Bitcoindev mailing list thread here.
In my recent exploration of SwiftSync, I came to the realization that BIP30 has an unresolved consensus bug. It seems this bug can't be triggered without a reorg back to 2010, so its seriousness is debatable. We currently have checkpoints up to 2013, preventing such a reorg. Once we fully remove the checkpoints, the bug becomes theoretically (not practically) exploitable.
BIP30 is also a bit of an odd duck in terms of consensus checks in that it involves the entire UTXO set without being related to the spending of inputs. This is inefficient, and complicates the implementation of alternative validation methods such as utreexo, SwiftSync and quite possibly ZKP systems such as ZeroSync. It would be nice if we could sunset BIP30 altogether.
Without necessarily advocating for action (the status quo seems quite tenable), I'd like to lay out possible solutions for both and open up the discussion.
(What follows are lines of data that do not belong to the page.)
Lemma inert_at_agree h h' G rows p :
  (∀ x, x ∈ G → h' !! x = h !! x) → inert_at h G rows p → inert_at h' G rows p.
Proof.
  intros Hs (ns & Hl & Hnd & HG & Hc). exists ns. split; [|done].
  apply (is_seg_agree h); [|done]. intros x Hx. by apply Hs, HG.
Qed.

Lemma inert_at_mono h G G' rows p :
  (∀ x, x ∈ G → x ∈ G') → inert_at h G rows p → inert_at h G' rows p.
Proof.
  intros Hs (ns & Hl & Hnd & HG & Hc). exists ns. repeat (split; [done|]).
  split; [|done]. intros x Hx. by apply Hs, HG.
Qed.

(** The loop over the rows of one generator, in the memory and on the
    terms; the pointer [p] of the generator, which the loop leaves in the
    struct, afterwards heads a list that further loops leave alone. *)
Lemma ptr_rows_sim j (l : list nat) h p pm zm ns F (M : matrix K) :
  is_list h p ns → NoDup ns.*1 →
  (∀ x, x ∈ F → x ∉ ns.*1) →
  matrix_at h F pm M →
  ∃ h' p' pm' F',
    foldl (ptr_row j) (Some (h, p, pm, zm)) l
    = Some (h', p', pm', (foldl (free_row j) (ns.*2, M, zm) l).2)
    ∧ matrix_at h' F' pm' (foldl (free_row j) (ns.*2, M, zm) l).1.2
    ∧ (∀ x, x ∈ F' → x ∈ F ∨ x ∈ ns.*1)
    ∧ (∀ x, x ∉ ns.*1 → h' !! x = h !! x)
    ∧ (O ∉ l →
       ∃ ns', is_list h' p ns' ∧ NoDup ns'.*1
         ∧ (∀ x, x ∈ ns'.*1 → x ∈ ns.*1)
         ∧ Forall (λ lt, (comp lt.2 ∉ l) ∧ (comp lt.2 = O ∨ lt ∈ ns)) ns').
Proof.
  revert h p pm zm ns F M.
  induction l as [|i l IH]; intros h p pm zm ns F M Hlist Hnd HF HM.
  - exists h, p, pm, F. cbn. split; [done|]. split; [done|].
    split; [by left|]. split; [done|]. intros _.
    exists ns. split; [done|]. split; [done|]. split; [done|].
    apply Forall_forall. intros lt Hlt. split; [by intros ?%elem_of_nil|].
    by right.
  - destruct (ptr_row_sim j i h p pm zm ns F M Hlist Hnd HF HM)
      as (h1 & p1 & pm1 & Hrow & Hlist1 & Hterms1 & HM1 & Hframe1).
    cbn [foldl]. rewrite Hrow.
    destruct (free_row j (ns.*2, M, zm) i) as [[pL1 M1] zm1] eqn:Efree.
    cbn [fst snd] in *. subst pL1.
    destruct (IH h1 p1 pm1 zm1 (kept_of i ns) (F ++ (taken_of i ns).*1) M1)
      as (h' & p' & pm' & F' & Hfold & HM' & HF' & Hframe' & Hinert');
      [done|by apply kept_of_NoDup| |done|].
    { intros x [Hx|Hx]%elem_of_app.
      - intros Hin%kept_of_locs. by apply (HF x).
      - by apply taken_kept_disjoint. }
    exists h', p', pm', F'. split; [done|]. split; [done|]. split.
    { intros x Hx. apply HF' in Hx as [[Hx|Hx]%elem_of_app|Hx].
      - by left.
      - right. by eapply taken_of_locs.
      - right. by eapply kept_of_locs. }
    split.
    { intros x Hx. rewrite Hframe'; [by apply Hframe1|].
      intros Hin%kept_of_locs. done. }
    intros H0. apply not_elem_of_cons in H0 as [Hi0 H0].
    destruct ns as [|[l1 t1] ns].
    { (* the empty list *)
      cbn in Hlist. unfold is_list in Hlist. cbn in Hlist. subst p.
      exists []. split; [done|]. split; [constructor|].
      split; [by intros x ?%elem_of_nil|]. constructor. }
    destruct Hlist as [-> Hhead].
    destruct (decide (comp t1 = i)) as [Hc|Hc].
    + (* the first node is taken: it heads the entry of the row [i] *)
      assert (Htk : ∃ tk, taken_of i ((l1, t1) :: ns)
                          = (l1, p_SetComp t1 0) :: tk).
      { rewrite taken_of_cons, decide_True by done. by eexists. }
      destruct Htk as [tk Etk].
      destruct (while_loop_run i h (Some l1) ((l1, t1) :: ns))
        as (st & Hrun & Htaken & _ & _ & _); [by split|done|].
      unfold ptr_row in Hrow. cbn [mbind option_bind] in Hrow.
      rewrite Hrun in Hrow. cbn [mbind option_bind] in Hrow.
      injection Hrow as <- <- <-.
      exists (taken_of i ((l1, t1) :: ns)).
      split.
      { apply (is_seg_agree (st_heap st)).
        - intros x Hx. apply Hframe'. by apply taken_kept_disjoint.
        - rewrite Etk in Htaken |- *. destruct Htaken as [Hf Hrest].
          split; [done|]. done. }
      split; [by apply taken_of_NoDup|].
      split; [intros x Hx; by eapply taken_of_locs|].
      apply Forall_forall. intros [x tx] Hx. cbn [snd].
      unfold taken_of in Hx. apply list_elem_of_fmap in Hx as ([x' tx'] & Heq & _).
      cbn in Heq. injection Heq as -> ->. cbn [comp p_SetComp].
      split; [|by left]. intros [?|?]%elem_of_cons; [lia|done].
    + (* the first node is kept: the pointer still heads the kept list *)
      assert (Hp1 : p1 = Some l1).
      { rewrite kept_of_cons, decide_False in Hlist1 by done.
        by destruct Hlist1 as [-> _]. }
      subst p1. destruct (Hinert' H0) as (ns' & Hl' & Hnd' & Hsub' & Hall').
      exists ns'. split; [done|]. split; [done|].
      split; [intros x Hx; by eapply kept_of_locs, Hsub'|].
      eapply Forall_impl; [done|]. intros [x tx] [Hnl Hor]. cbn [snd] in *.
      assert (Hkept : comp tx = O ∨ (x, tx) ∈ kept_of i ((l1, t1) :: ns))
        by done.
      split.
      * intros [Heq|?]%elem_of_cons; [|done].
        destruct Hkept as [?|[Hne _]%list_elem_of_filter]; [lia|].
        by apply Hne.
      * destruct Hkept as [?|[_ Hin]%list_elem_of_filter]; [by left|by right].
Qed.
There are two duplicate transactions that BIP30 treats like exceptions. The last duplicate was the coinbase transaction in block 91880. When this transaction gets processed, the coinbase transaction in block 91722 is overwritten. The other instance occurs between these two blocks (91812, 91842).
The problem occurs when we reorg back to a point between block 91880 and 91722. When we rewind the blockchain, previously created outputs get removed from the UTXO set again. As a result, the overwritten output disappears from the UTXO set completely. A node that never witnessed the reorg, however, will still have the UTXO in its set. If subsequently the UTXO is ever spent, this would result in a fork.
We could enforce that no reorg can take place between block 91722 and 91880 - you'd either have to reorg all of them, or none. This ensures both reorged and fresh nodes will not have the problematic outputs in their UTXO set. Considering this is only ~160 blocks at the low mining difficulty of 2010, this wouldn't be a big constraint.
When discussing my findings with Sjors Provoost, he pointed out that the removal of the checkpoints (which can be seen as a hard fork) that is being considered also presents a window of opportunity to change the pre-checkpoint consensus rules - we could fix the bug by no longer removing the coinbase transaction in case of a reorg of block 91880 and 91842. Aside from that, Sjors' observation also opens up the question whether there are other pre-2013 consensus changes we'd want to consider making.
BIP30 is currently active from genesis until BIP34 activates at block height 227931 (March 2013). If this block is reorged out, BIP30 remains active indefinitely. BIP34 has issues of its own that are being addressed in the Consensus Cleanup BIP - you could go and read that, I won't go into too much detail here.
Technically, BIP30 only prevents duplicate unspent outputs. It does this by checking for each output whether it's already in the UTXO set (this is the inefficient part), and rejecting the block if it is. The two 2010 duplicates are hard-coded in as exceptions. Under these rules, spending an output and recreating it is allowed. However, it seems this never occurred.
One last point to address is why BIP34 gets deactivated if block 227931 is reorged out. The reason for this is because otherwise it'd open the door to possibly creating outputs prior to BIP34's activation that will conflict with BIP34's rules for ensuring coinbase transaction uniqueness (the exact issue the Consensus Cleanup is seeking to resolve).
Ideally, it'd be nice to be able to sunset the BIP30 UTXO set check completely, ensuring it's no longer required, even in case of a reorg.
Given that we have no duplicates, barring the two exceptions, we could replace the inefficient BIP30 UTXO set check with a coinbase uniqueness check. We simply cache the coinbase TXIDs and ensure there are no duplicates. Doing this until block 227931 results in a modest ~7MB cache. However, BIP30 might not deactivate, in which case we'd have an ever-growing cache. This is solvable as follows.
Aside from checking for coinbase uniqueness, we could also check that the coinbase will not conflict with any future coinbases (i.e. not conflict with BIP34 as well as the Consensus Cleanup BIP). This ensures BIP34 can simply activate at block height 227931, regardless of whether there's a reorg.
These were some of the issues with BIP30 and possible solutions. Regardless of whether we choose to take action, this write-up will serve as a reference. Thanks to Antoine Poinsot, Pieter Wuille, and Sjors Provoost for the discussions prior to publishing.